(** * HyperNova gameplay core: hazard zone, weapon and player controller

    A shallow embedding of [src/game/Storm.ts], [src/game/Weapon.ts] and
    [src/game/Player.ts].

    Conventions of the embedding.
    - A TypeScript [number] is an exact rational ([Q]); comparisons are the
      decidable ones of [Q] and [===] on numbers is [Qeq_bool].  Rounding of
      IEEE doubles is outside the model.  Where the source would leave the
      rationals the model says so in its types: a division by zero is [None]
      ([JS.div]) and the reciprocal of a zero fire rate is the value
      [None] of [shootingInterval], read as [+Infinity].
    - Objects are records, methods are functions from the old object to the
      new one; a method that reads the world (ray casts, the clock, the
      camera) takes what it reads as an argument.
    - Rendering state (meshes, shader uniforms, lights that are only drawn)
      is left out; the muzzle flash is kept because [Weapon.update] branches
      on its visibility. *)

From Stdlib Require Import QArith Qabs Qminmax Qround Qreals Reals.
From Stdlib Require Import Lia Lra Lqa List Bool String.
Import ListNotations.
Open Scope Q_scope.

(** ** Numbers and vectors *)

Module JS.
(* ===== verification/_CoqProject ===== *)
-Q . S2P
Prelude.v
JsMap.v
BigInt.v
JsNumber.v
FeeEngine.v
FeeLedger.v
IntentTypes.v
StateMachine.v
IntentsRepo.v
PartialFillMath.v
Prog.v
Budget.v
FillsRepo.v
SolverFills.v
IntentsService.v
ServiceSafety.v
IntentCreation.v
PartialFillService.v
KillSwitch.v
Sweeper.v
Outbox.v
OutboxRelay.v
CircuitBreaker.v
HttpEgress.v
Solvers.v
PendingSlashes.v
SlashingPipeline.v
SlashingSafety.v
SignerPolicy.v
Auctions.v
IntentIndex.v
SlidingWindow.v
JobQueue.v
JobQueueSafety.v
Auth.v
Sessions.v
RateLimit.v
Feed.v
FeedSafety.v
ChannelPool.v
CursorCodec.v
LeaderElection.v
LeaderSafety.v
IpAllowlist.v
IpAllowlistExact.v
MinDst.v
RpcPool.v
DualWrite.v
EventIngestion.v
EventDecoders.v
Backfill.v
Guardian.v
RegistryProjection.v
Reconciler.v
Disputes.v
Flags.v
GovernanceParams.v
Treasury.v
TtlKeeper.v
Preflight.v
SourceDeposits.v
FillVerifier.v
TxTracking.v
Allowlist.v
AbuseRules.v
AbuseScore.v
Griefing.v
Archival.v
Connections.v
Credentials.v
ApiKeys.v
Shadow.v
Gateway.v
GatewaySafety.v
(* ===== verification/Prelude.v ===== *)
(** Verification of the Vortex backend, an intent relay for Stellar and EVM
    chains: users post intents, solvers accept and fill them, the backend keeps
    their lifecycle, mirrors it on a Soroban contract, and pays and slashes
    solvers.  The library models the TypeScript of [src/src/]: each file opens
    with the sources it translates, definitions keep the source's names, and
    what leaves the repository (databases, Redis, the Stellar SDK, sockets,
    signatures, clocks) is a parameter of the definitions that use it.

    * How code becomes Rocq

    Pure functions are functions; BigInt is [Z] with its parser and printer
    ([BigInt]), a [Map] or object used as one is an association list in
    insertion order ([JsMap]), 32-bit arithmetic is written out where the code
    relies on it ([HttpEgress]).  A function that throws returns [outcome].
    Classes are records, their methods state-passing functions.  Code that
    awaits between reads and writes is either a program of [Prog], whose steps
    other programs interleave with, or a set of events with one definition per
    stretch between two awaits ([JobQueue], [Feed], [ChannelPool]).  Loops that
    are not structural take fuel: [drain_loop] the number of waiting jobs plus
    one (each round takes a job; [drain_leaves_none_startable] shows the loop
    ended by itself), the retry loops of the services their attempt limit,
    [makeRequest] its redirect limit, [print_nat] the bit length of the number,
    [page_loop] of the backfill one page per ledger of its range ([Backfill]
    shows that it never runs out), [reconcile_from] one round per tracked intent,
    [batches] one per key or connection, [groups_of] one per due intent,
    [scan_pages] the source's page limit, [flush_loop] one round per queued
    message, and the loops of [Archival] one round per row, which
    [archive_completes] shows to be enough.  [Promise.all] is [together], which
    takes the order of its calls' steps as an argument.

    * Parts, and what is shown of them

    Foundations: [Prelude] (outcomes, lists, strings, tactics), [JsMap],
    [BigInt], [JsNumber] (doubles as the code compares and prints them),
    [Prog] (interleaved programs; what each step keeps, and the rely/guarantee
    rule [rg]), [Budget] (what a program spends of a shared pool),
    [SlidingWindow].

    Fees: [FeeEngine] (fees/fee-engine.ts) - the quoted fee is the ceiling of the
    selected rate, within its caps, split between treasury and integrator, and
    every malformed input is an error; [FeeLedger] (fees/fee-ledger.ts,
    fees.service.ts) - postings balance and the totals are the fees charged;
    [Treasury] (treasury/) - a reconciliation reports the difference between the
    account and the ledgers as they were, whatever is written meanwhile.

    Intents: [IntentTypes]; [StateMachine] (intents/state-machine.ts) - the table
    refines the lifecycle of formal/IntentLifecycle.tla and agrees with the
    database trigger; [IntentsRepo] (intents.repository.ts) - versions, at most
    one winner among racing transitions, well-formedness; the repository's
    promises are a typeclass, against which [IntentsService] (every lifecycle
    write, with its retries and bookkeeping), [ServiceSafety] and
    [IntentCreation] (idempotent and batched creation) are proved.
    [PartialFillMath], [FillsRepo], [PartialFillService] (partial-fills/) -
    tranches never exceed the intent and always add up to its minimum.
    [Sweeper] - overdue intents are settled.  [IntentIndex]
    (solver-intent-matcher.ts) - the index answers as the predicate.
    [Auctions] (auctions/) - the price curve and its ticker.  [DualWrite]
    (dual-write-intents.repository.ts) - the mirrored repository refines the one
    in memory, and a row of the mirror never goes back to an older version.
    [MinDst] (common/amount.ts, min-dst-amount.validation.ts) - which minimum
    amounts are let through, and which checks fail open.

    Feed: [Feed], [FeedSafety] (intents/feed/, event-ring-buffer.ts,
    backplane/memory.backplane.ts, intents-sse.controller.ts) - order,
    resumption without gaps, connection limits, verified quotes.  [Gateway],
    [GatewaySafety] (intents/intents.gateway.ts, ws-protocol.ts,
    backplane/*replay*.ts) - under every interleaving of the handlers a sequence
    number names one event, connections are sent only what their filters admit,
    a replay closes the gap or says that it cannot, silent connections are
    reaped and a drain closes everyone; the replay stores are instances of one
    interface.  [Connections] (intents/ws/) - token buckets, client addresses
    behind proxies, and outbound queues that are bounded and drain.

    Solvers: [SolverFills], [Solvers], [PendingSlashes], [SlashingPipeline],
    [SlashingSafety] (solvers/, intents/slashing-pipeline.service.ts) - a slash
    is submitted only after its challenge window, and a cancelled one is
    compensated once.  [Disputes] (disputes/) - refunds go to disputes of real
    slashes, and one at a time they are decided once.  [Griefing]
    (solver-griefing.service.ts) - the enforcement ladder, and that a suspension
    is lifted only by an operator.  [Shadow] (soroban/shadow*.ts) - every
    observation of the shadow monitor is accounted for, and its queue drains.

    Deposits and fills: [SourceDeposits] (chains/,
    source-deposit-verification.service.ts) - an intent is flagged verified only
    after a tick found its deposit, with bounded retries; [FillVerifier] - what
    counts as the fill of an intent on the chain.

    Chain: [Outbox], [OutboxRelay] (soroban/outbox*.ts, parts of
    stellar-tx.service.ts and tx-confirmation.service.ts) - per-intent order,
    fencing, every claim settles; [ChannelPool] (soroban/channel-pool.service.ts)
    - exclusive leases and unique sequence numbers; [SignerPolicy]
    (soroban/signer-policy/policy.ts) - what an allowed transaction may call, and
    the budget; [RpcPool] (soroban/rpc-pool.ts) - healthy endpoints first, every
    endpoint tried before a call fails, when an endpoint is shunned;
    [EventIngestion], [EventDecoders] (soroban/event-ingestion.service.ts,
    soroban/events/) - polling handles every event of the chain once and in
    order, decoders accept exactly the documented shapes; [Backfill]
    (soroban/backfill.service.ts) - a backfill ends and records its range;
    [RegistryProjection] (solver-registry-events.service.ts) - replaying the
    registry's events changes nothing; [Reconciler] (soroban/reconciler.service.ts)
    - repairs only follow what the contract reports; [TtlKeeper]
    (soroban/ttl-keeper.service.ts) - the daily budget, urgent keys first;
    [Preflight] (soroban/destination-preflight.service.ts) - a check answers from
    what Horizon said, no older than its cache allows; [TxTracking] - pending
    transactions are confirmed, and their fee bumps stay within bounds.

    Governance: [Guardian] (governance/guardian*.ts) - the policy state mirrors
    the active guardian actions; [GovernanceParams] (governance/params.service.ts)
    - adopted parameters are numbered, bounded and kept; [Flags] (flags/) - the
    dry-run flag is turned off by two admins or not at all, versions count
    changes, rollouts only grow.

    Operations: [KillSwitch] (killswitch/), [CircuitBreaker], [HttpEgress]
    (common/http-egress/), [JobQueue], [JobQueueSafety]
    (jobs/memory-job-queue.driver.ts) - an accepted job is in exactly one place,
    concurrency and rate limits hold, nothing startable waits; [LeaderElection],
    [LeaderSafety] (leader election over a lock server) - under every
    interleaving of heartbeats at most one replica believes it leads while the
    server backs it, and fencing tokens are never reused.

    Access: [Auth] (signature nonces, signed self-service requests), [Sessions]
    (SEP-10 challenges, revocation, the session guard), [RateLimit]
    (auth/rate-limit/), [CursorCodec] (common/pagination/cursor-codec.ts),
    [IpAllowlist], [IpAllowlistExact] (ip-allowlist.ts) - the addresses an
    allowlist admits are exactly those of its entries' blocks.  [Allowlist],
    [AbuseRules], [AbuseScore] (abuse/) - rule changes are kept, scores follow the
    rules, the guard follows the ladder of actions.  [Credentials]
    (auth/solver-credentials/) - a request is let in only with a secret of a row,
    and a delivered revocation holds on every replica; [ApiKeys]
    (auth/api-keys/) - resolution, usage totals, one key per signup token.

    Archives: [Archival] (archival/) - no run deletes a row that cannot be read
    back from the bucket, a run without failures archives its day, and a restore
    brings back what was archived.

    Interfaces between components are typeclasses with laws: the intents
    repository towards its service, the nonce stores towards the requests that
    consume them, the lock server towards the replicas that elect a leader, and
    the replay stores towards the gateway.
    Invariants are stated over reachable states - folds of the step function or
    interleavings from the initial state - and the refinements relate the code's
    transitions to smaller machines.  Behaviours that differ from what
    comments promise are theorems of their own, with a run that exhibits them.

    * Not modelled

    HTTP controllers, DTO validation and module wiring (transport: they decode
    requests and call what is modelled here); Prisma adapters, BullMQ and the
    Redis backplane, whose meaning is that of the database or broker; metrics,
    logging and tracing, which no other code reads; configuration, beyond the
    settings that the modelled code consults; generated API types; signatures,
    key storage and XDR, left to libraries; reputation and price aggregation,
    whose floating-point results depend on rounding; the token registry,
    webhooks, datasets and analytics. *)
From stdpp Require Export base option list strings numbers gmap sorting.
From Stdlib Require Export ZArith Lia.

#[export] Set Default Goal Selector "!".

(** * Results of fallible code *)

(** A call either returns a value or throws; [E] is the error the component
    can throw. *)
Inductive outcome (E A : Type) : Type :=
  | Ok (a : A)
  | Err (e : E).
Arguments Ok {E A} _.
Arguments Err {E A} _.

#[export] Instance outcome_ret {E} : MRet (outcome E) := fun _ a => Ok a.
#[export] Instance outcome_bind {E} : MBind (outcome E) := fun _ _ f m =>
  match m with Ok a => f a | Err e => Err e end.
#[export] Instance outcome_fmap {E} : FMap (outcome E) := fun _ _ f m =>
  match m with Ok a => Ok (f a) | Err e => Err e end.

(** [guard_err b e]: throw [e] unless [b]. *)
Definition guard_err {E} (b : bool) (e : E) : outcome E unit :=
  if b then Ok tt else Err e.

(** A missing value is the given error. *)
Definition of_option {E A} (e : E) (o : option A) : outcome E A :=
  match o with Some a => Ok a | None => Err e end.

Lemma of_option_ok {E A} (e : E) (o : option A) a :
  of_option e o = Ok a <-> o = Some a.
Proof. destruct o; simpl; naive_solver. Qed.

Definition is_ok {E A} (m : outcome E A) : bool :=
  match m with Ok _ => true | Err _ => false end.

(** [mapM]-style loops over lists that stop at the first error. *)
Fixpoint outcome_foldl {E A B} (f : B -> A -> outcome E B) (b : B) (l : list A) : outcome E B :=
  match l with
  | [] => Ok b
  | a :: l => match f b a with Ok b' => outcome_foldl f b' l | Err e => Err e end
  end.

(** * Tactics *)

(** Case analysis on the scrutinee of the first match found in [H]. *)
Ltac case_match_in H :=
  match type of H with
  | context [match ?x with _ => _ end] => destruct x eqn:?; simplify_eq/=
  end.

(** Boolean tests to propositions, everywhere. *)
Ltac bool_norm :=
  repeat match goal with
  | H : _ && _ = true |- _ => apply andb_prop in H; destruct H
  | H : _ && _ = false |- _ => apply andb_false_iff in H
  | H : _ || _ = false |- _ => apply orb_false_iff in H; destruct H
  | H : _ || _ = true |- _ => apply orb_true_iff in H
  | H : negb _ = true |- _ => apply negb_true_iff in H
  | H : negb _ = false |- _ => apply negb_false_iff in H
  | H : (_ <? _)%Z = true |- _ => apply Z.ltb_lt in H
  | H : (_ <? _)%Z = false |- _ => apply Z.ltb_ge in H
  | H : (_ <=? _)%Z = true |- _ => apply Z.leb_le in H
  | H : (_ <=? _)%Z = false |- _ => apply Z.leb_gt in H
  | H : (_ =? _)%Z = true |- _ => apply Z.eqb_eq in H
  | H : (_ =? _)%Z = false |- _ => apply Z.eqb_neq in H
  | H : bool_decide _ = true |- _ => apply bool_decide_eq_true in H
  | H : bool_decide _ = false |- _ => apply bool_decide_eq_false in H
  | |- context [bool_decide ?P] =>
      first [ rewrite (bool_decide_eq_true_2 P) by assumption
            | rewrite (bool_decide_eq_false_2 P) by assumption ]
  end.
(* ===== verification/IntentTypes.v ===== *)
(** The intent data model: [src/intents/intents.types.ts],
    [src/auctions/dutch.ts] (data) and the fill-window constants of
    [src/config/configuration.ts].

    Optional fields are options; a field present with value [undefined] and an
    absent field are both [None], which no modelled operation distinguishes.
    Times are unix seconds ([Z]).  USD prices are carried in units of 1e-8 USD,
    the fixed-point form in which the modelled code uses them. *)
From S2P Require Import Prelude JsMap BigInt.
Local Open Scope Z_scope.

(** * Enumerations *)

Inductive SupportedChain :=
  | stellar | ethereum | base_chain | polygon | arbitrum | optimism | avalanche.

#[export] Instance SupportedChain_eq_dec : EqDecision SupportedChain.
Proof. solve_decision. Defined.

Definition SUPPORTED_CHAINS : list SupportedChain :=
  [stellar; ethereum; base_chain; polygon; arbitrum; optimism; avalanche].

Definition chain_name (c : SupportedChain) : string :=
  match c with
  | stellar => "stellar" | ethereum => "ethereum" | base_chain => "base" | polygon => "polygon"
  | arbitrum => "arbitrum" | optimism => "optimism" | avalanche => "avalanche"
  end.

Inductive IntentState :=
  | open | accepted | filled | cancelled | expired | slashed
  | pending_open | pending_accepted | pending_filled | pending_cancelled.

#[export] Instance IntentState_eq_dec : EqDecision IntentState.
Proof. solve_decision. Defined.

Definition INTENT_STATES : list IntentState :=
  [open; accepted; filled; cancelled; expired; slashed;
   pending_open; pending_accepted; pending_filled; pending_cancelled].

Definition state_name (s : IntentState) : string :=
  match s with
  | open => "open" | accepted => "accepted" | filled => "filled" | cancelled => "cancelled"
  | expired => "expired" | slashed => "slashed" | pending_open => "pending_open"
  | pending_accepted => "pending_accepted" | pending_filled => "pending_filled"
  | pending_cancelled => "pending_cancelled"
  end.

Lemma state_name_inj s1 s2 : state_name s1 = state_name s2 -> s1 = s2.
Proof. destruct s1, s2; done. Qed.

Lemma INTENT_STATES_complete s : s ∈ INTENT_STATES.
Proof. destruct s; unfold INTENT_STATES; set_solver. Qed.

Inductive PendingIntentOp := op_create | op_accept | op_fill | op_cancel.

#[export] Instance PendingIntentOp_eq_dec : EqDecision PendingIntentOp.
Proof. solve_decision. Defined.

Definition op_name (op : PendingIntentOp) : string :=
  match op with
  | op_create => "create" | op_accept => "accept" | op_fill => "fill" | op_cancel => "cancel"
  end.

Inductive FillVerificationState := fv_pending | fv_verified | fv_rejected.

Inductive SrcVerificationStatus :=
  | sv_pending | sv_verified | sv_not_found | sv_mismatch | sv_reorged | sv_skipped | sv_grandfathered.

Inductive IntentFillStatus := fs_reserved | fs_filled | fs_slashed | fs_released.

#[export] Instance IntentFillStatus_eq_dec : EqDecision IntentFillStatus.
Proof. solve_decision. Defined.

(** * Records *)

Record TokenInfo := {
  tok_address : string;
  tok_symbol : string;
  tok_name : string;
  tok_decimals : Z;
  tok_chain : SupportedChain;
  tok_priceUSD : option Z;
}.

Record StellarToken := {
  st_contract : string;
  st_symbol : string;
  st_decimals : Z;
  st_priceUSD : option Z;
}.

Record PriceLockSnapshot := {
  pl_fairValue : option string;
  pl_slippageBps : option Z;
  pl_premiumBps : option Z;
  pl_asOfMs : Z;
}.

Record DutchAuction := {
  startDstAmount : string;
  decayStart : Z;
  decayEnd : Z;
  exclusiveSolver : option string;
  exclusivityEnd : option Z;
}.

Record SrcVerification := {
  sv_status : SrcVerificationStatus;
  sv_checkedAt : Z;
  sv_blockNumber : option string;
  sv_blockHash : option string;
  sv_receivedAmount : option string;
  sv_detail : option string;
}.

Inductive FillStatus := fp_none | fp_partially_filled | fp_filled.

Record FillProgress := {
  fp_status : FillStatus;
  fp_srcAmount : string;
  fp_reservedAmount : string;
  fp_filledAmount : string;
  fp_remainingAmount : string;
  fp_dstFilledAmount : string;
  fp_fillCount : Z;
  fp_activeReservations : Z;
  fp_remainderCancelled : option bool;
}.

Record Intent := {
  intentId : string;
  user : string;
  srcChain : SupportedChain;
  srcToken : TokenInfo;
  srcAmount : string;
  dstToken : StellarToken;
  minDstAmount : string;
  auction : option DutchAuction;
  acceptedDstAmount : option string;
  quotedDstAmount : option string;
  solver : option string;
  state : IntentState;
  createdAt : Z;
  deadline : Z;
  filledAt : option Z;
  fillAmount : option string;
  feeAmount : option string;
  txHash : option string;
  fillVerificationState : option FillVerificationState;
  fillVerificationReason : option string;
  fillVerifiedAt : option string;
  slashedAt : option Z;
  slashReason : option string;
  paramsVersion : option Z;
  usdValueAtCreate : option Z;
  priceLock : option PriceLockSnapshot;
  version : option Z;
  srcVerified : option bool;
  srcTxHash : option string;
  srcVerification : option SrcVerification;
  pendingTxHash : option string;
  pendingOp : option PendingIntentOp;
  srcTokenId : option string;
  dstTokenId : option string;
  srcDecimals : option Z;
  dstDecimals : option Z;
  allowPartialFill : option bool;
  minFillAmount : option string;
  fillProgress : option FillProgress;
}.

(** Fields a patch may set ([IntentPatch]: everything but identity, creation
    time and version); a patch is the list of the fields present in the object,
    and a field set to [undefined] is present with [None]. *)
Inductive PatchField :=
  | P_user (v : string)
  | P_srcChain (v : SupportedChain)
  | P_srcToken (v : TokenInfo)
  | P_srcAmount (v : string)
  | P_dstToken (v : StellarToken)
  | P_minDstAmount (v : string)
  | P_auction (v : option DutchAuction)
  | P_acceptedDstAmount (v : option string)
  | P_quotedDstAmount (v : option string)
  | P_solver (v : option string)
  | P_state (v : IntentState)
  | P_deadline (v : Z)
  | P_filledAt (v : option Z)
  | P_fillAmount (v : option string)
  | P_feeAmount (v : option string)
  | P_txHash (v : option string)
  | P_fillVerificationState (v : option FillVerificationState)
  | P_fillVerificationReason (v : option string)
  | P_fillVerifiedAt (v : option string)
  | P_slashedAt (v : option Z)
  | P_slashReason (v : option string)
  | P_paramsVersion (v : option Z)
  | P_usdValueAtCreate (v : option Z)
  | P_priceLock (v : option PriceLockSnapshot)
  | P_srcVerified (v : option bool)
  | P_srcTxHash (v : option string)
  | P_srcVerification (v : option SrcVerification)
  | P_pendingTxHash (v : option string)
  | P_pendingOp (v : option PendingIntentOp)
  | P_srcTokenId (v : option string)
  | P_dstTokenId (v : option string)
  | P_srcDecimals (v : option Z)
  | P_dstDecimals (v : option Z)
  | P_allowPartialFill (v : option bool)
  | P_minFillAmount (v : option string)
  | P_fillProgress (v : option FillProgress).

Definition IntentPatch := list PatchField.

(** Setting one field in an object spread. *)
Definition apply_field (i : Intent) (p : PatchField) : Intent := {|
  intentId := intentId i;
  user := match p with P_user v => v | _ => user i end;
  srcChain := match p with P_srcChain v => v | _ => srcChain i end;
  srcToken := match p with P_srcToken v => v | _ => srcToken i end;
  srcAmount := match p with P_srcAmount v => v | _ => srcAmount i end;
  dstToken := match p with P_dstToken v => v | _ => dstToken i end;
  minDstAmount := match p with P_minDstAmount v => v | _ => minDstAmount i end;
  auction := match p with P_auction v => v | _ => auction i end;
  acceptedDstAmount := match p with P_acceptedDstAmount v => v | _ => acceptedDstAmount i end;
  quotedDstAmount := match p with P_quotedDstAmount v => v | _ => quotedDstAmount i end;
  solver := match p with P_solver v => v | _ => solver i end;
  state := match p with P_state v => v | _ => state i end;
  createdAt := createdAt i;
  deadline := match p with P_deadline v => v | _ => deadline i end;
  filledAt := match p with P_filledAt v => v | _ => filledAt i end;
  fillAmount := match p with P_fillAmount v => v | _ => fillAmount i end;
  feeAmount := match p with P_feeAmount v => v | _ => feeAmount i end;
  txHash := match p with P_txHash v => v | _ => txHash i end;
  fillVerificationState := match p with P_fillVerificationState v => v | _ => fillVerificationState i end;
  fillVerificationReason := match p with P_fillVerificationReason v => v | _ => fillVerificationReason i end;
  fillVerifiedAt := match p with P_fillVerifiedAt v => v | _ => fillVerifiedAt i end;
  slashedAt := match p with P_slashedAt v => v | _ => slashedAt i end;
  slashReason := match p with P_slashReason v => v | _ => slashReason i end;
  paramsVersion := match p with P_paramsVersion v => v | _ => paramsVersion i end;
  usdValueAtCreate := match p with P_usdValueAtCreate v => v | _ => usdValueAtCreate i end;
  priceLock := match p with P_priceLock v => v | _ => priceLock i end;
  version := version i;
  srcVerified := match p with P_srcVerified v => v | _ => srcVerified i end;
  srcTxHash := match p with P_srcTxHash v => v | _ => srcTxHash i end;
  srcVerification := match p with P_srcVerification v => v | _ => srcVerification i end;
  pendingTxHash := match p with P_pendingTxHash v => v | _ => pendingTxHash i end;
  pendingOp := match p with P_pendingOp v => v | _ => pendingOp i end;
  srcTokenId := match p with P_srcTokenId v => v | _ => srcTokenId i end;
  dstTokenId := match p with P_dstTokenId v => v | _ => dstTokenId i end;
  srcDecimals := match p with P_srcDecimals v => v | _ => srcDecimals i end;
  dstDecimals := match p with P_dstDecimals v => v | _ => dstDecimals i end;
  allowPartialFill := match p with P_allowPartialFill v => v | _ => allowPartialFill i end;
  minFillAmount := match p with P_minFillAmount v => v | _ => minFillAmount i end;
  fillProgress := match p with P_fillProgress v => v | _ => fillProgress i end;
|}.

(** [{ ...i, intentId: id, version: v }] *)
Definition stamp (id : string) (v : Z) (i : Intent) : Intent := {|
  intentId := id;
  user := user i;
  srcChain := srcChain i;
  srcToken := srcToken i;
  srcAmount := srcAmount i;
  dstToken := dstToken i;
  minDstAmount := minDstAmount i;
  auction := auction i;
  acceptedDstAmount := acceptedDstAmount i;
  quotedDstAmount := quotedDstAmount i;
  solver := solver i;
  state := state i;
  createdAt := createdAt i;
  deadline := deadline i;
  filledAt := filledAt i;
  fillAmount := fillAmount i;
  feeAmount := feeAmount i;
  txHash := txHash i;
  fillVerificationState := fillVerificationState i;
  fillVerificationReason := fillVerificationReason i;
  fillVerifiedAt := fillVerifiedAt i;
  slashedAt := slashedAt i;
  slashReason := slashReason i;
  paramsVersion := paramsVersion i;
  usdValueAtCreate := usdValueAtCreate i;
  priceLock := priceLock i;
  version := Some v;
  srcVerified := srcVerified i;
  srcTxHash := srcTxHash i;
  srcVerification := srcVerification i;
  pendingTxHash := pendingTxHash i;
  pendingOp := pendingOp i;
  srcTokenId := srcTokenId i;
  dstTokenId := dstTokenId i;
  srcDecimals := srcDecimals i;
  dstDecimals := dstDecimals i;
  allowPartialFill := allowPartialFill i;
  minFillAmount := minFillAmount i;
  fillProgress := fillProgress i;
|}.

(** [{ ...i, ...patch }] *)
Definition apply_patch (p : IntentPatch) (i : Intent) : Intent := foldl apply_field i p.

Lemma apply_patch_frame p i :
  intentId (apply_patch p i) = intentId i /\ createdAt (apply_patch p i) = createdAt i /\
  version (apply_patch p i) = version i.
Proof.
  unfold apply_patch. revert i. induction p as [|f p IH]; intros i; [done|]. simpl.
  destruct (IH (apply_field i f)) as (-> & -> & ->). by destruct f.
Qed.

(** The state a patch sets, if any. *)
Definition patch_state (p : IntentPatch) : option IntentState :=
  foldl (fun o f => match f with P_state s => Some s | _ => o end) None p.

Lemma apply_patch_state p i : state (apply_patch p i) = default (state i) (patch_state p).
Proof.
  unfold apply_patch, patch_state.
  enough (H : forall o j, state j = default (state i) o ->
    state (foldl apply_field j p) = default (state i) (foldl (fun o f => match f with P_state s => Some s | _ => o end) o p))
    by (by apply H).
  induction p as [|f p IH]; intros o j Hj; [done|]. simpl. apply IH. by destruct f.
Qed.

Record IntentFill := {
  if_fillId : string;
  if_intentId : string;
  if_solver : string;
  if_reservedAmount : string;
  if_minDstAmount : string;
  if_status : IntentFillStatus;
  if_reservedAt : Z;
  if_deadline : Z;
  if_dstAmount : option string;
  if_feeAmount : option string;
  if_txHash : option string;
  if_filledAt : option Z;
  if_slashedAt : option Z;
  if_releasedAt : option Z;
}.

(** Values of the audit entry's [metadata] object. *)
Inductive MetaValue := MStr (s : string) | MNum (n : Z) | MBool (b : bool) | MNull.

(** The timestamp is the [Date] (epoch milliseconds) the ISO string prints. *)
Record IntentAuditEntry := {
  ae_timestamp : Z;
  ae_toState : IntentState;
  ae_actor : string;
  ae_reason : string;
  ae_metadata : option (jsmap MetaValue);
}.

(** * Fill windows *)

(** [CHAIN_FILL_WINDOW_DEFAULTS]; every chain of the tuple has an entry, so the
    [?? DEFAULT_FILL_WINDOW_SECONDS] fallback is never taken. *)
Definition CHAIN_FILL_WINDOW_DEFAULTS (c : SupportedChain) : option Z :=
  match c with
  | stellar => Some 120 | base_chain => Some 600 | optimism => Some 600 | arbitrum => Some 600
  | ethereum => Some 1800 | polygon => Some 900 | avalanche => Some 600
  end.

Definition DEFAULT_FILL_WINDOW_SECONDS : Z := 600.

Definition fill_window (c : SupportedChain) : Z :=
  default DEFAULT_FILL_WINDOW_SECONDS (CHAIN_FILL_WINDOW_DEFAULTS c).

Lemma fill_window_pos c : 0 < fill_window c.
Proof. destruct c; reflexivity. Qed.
---*---
Could you restate word for word the lines above, from the one that contains "- A TypeScript" through the one that contains "([JS.div]) and the", and no others?

## Answer space
    - A TypeScript [number] is an exact rational ([Q]); comparisons are the
      decidable ones of [Q] and [===] on numbers is [Qeq_bool].  Rounding of
      IEEE doubles is outside the model.  Where the source would leave the
      rationals the model says so in its types: a division by zero is [None]
      ([JS.div]) and the reciprocal of a zero fire rate is the value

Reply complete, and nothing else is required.